4.9. Dual-Luciferase Reporter Assay

To determine the interaction of miR-34a-5p and its potential target gene ACSL1, DF1 cells were seeded in 24-well plates and co-transfected with Lipofectamine 2000 (Invitrogen, Carlsbad, CA, USA) in triplicate with 500 ng of the wild-type or mutant-type plasmid and a final concentration of 80 nM miR-34a-5p mimics or miR-34a-5p mimics NC in serum-free medium. At 48 h after transfection, the cells were washed with 1× phosphate-buffered saline (PBS) (Solarbio, Beijing, China) three times and lysed with passive lysis buffer (PLB). Then, the Renilla luciferase and firefly luciferase activities were measured using a Dual-Luciferase® Reporter Assay System (Promega, Maddison, WI, USA) on a Fluoroskan Ascent FL instrument (Thermo Fisher Scientifc, Shanghai, China). Renilla luciferase activity served as an internal control to normalize firefly luciferase activity.
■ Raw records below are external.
(** ** The answers file and the images after a run *)

Lemma copy_target_json (base : path) (t : node) :
  copy_target t (source_json base) (dest_json base)
  = if isdir t (dest_json base) then dest_json base ++ ["correct_answers.json"]
    else dest_json base.
Proof. unfold copy_target, source_json. by rewrite name_snoc. Qed.

Lemma copy_target_image (base : path) (t : node) (n : string) :
  copy_target t (source_images base ++ [n]) (dest_images base ++ [n])
  = if isdir t (dest_images base ++ [n]) then dest_images base ++ [n; n]
    else dest_images base ++ [n].
Proof. unfold copy_target. by rewrite name_snoc, <- app_assoc. Qed.

(** C2, as the code has it: when the answers file exists in the source root
    and the run comes to its end, the answers file is a regular file and its
    bytes are at the destination path correct_answers.json, unless that path
    was a directory before the run; then they are in that directory, under
    the same name. *)
Theorem C2_answers_copied (base : path) (t : node) :
  exists_at t (source_json base) = true ->
  (run base t).1 = inr tt ->
  exists d,
    resolve t (source_json base) = Some (File d)
    /\ (isdir t (dest_json base) = false ->
        resolve (run_fs base t) (dest_json base) = Some (File d))
    /\ (isdir t (dest_json base) = true ->
        resolve (run_fs base t) (dest_json base ++ ["correct_answers.json"])
        = Some (File d)).
Proof.
  intros Hex Hok. destruct (json_copied base t Hok Hex) as (d & Hs & Hd).
  exists d. split; [done|]. rewrite copy_target_json in Hd.
  split; intros Hdir; by rewrite Hdir in Hd.
Qed.

Lemma C2_answers_copied_witness :
  exists d,
    resolve fs_typical (source_json site) = Some (File d)
    /\ (isdir fs_typical (dest_json site) = false ->
        resolve (run_fs site fs_typical) (dest_json site) = Some (File d))
    /\ (isdir fs_typical (dest_json site) = true ->
        resolve (run_fs site fs_typical) (dest_json site ++ ["correct_answers.json"])
        = Some (File d)).
Proof.
  apply (C2_answers_copied site fs_typical); reflexivity.
Defined.

(** C2 as stated fails: with a directory at the destination path the run
    comes to its end and the destination root holds no regular file
    correct_answers.json with the bytes of the source. *)
Lemma C2_counterexample :
  exists_at fs_json_dest_dir (source_json site) = true
  /\ (run site fs_json_dest_dir).1 = inr tt
  /\ ~ exists d,
         resolve fs_json_dest_dir (source_json site) = Some (File d)
         /\ resolve (run_fs site fs_json_dest_dir) (dest_json site) = Some (File d).
Proof.
  split; [reflexivity|]. split; [reflexivity|].
  intros (d & _ & H). vm_compute in H. discriminate.
Qed.

(** C3, as the code has it: after a run that came to its end, a regular file
    [n] of the source image directory has its bytes at the path [n] of the
    destination image directory, unless that path was a directory before the
    run; then they are in that directory, under the same name. An entry of
    the source image directory that is a directory is the source of no copy,
    and neither is anything below it. *)
Theorem C3_images_copied (base : path) (t : node) (n : string) (d : list byte) :
  (run base t).1 = inr tt ->
  resolve t (source_images base ++ [n]) = Some (File d) ->
  (isdir t (dest_images base ++ [n]) = false ->
   resolve (run_fs base t) (dest_images base ++ [n]) = Some (File d))
  /\ (isdir t (dest_images base ++ [n]) = true ->
      resolve (run_fs base t) (dest_images base ++ [n; n]) = Some (File d))
  /\ (forall m rest dst s,
        isdir t (source_images base ++ [m]) = true ->
        (Copy (source_images base ++ m :: rest) dst, s) ∉ run_log base t).
Proof.
  intros Hok Hn.
  destruct (image_copied base t n d Hok Hn) as (s & s' & _ & _ & _ & Hdir & Hd).
  rewrite copy_target_image, Hdir in Hd.
  split; [|split].
  - intros Hf. by rewrite Hf in Hd.
  - intros Hf. by rewrite Hf in Hd.
  - intros m rest dst s0 Hm Hin.
    destruct (run_log_calls _ _ _ _ Hin) as ([(_ & Hc & _)|[(Hc & _)|(k & Hk & Hc & _)]] & _).
    + injection Hc as Hsrc _. revert Hsrc.
      unfold source_images, source_json. rewrite <- app_assoc.
      by intros ?%app_inv_head.
    + done.
    + injection Hc as Hsrc _. apply app_inv_head in Hsrc.
      injection Hsrc as -> _. unfold isdir in Hm. unfold isfile in Hk.
      by destruct (resolve t (source_images base ++ [k])) as [[]|].
Qed.

Lemma C3_images_copied_witness :
  (isdir fs_typical (dest_images site ++ ["b.png"]) = false ->
   resolve (run_fs site fs_typical) (dest_images site ++ ["b.png"]) = Some (File bytes_b))
  /\ (isdir fs_typical (dest_images site ++ ["b.png"]) = true ->
      resolve (run_fs site fs_typical) (dest_images site ++ ["b.png"; "b.png"])
      = Some (File bytes_b))
  /\ (forall m rest dst s,
        isdir fs_typical (source_images site ++ [m]) = true ->
        (Copy (source_images site ++ m :: rest) dst, s) ∉ run_log site fs_typical).
Proof.
  apply (C3_images_copied site fs_typical "b.png" bytes_b); reflexivity.
Defined.

(** C3 as stated fails: the source image directory holds the regular files
    a.png and b.png, the run comes to its end, and the destination image
    directory has no regular file a.png with the bytes of the source. *)
Lemma C3_counterexample :
  resolve fs_image_dest_dir (source_images site ++ ["a.png"]) = Some (File bytes_a)
  /\ resolve fs_image_dest_dir (source_images site ++ ["b.png"]) = Some (File bytes_b)
  /\ (run site fs_image_dest_dir).1 = inr tt
  /\ resolve (run_fs site fs_image_dest_dir) (dest_images site ++ ["a.png"])
     <> Some (File bytes_a).
Proof.
  split; [reflexivity|]. split; [reflexivity|]. split; [reflexivity|].
  vm_compute. discriminate.
Qed.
4.10. Measurement of Intracellular TG and T-CHO

To detect whether the ACSL1 gene regulates lipid metabolism in chicken hepatocytes, 4 μg of the pcDNA3.1-ACSL1-EGFP vector and a final concentration of 50 nM siACSL1 were transfected into LMH cells in 6-well plates. After incubation for 24 h, intracellular TG and total cholesterol (T-CHO) levels were detected in the gain-of-function and loss-of-function experiments, in which a null vector and siNC transfection, respectively, were used as controls. The same applies to the procedure for miR-34a-5p on lipid metabolism, except for a final concentration of 50 nM miR-34a-5p mimics or miR-34a-5p mimics NC, as well as 50 nM miR-34a-5p inhibitor or miR-34a-5p inhibitor NC. First, cells were washed with PBS twice and lysed with lysis buffer. Then, the cell compounds were incubated for 10 min at 70 °C and centrifuged at 2000 rpm for 5 min at room temperature. Next, the supernatant was used to measure the intracellular and extracellular TG and T-CHO levels by Cell TG and T-CHO ELISA kits (Applygen, Beijing, China), respectively, according to the manufacturer’s instructions. An appropriate amount of fresh cellular compounds was used to measure total protein content to normalize TG and T-CHO content by a BCA Protein Quantification Kit (Applygen, Beijing, China). And the standard curves for intracellular TG, T-CHO and total protein measurement were calculated using the appropriate internal standards following the manufacturer’s instructions (Figure S7).

4.11. Oil Red Staining

The liver tissue samples were embedded with the optimum cutting temperature compound for 10 min and sectioned with a freezing microtome. Frozen sections of liver were fixed with 4% paraformaldehyde for 15 min, stained with oil red O working solution (Servicebio, Wuhan, China) for 10 min away from light, and rinsed with water. After differentiation in 75% ethyl alcohol, the liver cell nuclei were re-stained with hematoxylin (Servicebio, Wuhan, China) for 5 min, rapidly differentiated with hydrochloric acid alcohol, and returned to blue in an ammonia solution. The lipids and nuclei were stained red and blue, respectively.

4.12. Statistical Analysis

All data are presented as the mean ± SD, and statistical significance was determined using the T-test with SPSS version 23.0 (IBM, Chicago, IL, USA). The difference level of significance was set at * p-value < 0.05, and the difference level of extreme significance was set at ** p-value < 0.01. Graphics were drawn using GraphPad Prism 5 (GraphPad Software, San Diego, CA, USA).